* Directions for this task
Exactly as written, copy the lines that run from the start of the data below to the line containing "Local Open Scope Z_scope.", both ends included.

START Data extracts

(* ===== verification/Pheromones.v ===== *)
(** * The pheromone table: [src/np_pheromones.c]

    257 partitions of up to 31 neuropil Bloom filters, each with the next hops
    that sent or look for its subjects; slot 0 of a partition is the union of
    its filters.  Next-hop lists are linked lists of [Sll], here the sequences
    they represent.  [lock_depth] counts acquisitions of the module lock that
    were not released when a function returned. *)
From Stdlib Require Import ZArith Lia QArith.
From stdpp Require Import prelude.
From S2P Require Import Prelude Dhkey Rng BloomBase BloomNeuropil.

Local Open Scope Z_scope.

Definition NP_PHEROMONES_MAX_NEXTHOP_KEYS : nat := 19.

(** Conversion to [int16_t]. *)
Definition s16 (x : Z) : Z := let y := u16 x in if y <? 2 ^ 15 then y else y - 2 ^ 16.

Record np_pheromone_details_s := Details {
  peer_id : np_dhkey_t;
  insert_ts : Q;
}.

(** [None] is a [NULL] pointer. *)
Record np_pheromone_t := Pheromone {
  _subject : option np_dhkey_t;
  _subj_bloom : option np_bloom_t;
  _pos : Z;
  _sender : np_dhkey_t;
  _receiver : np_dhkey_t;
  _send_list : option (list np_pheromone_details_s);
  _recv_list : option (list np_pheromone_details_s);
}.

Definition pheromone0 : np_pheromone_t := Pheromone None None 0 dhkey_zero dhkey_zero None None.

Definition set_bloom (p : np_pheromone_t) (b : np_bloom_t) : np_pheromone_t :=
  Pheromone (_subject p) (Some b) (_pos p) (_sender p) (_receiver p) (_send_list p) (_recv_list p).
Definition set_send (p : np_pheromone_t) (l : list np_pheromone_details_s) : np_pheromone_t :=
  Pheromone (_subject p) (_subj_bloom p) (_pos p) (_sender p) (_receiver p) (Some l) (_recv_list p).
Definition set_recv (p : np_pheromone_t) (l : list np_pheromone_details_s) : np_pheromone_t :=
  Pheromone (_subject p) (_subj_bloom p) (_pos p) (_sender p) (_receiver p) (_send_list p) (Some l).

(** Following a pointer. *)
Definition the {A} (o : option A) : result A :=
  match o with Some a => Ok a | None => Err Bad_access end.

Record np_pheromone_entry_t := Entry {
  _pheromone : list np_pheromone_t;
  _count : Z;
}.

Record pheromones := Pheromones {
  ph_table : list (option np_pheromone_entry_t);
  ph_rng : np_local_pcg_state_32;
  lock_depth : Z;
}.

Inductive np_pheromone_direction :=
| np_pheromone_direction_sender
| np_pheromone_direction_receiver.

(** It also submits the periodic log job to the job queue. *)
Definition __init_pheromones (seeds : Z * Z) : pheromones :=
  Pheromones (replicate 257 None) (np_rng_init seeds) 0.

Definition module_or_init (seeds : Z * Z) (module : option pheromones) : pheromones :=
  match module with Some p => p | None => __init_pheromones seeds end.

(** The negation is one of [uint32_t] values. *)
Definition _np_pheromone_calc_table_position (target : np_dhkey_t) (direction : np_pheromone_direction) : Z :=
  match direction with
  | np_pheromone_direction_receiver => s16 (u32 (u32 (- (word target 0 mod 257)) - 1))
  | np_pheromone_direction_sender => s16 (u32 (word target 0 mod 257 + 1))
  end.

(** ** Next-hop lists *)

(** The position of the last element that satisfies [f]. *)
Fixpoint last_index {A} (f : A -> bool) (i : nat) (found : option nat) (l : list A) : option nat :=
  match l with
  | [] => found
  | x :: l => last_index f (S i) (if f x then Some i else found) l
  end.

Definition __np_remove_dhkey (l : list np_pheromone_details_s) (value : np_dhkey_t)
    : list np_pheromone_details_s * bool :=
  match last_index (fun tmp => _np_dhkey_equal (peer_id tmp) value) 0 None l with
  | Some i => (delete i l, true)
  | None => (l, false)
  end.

END Data extracts

* Answer for the task
(* ===== verification/Pheromones.v ===== *)
(** * The pheromone table: [src/np_pheromones.c]

    257 partitions of up to 31 neuropil Bloom filters, each with the next hops
    that sent or look for its subjects; slot 0 of a partition is the union of
    its filters.  Next-hop lists are linked lists of [Sll], here the sequences
    they represent.  [lock_depth] counts acquisitions of the module lock that
    were not released when a function returned. *)
From Stdlib Require Import ZArith Lia QArith.
From stdpp Require Import prelude.
From S2P Require Import Prelude Dhkey Rng BloomBase BloomNeuropil.

Local Open Scope Z_scope.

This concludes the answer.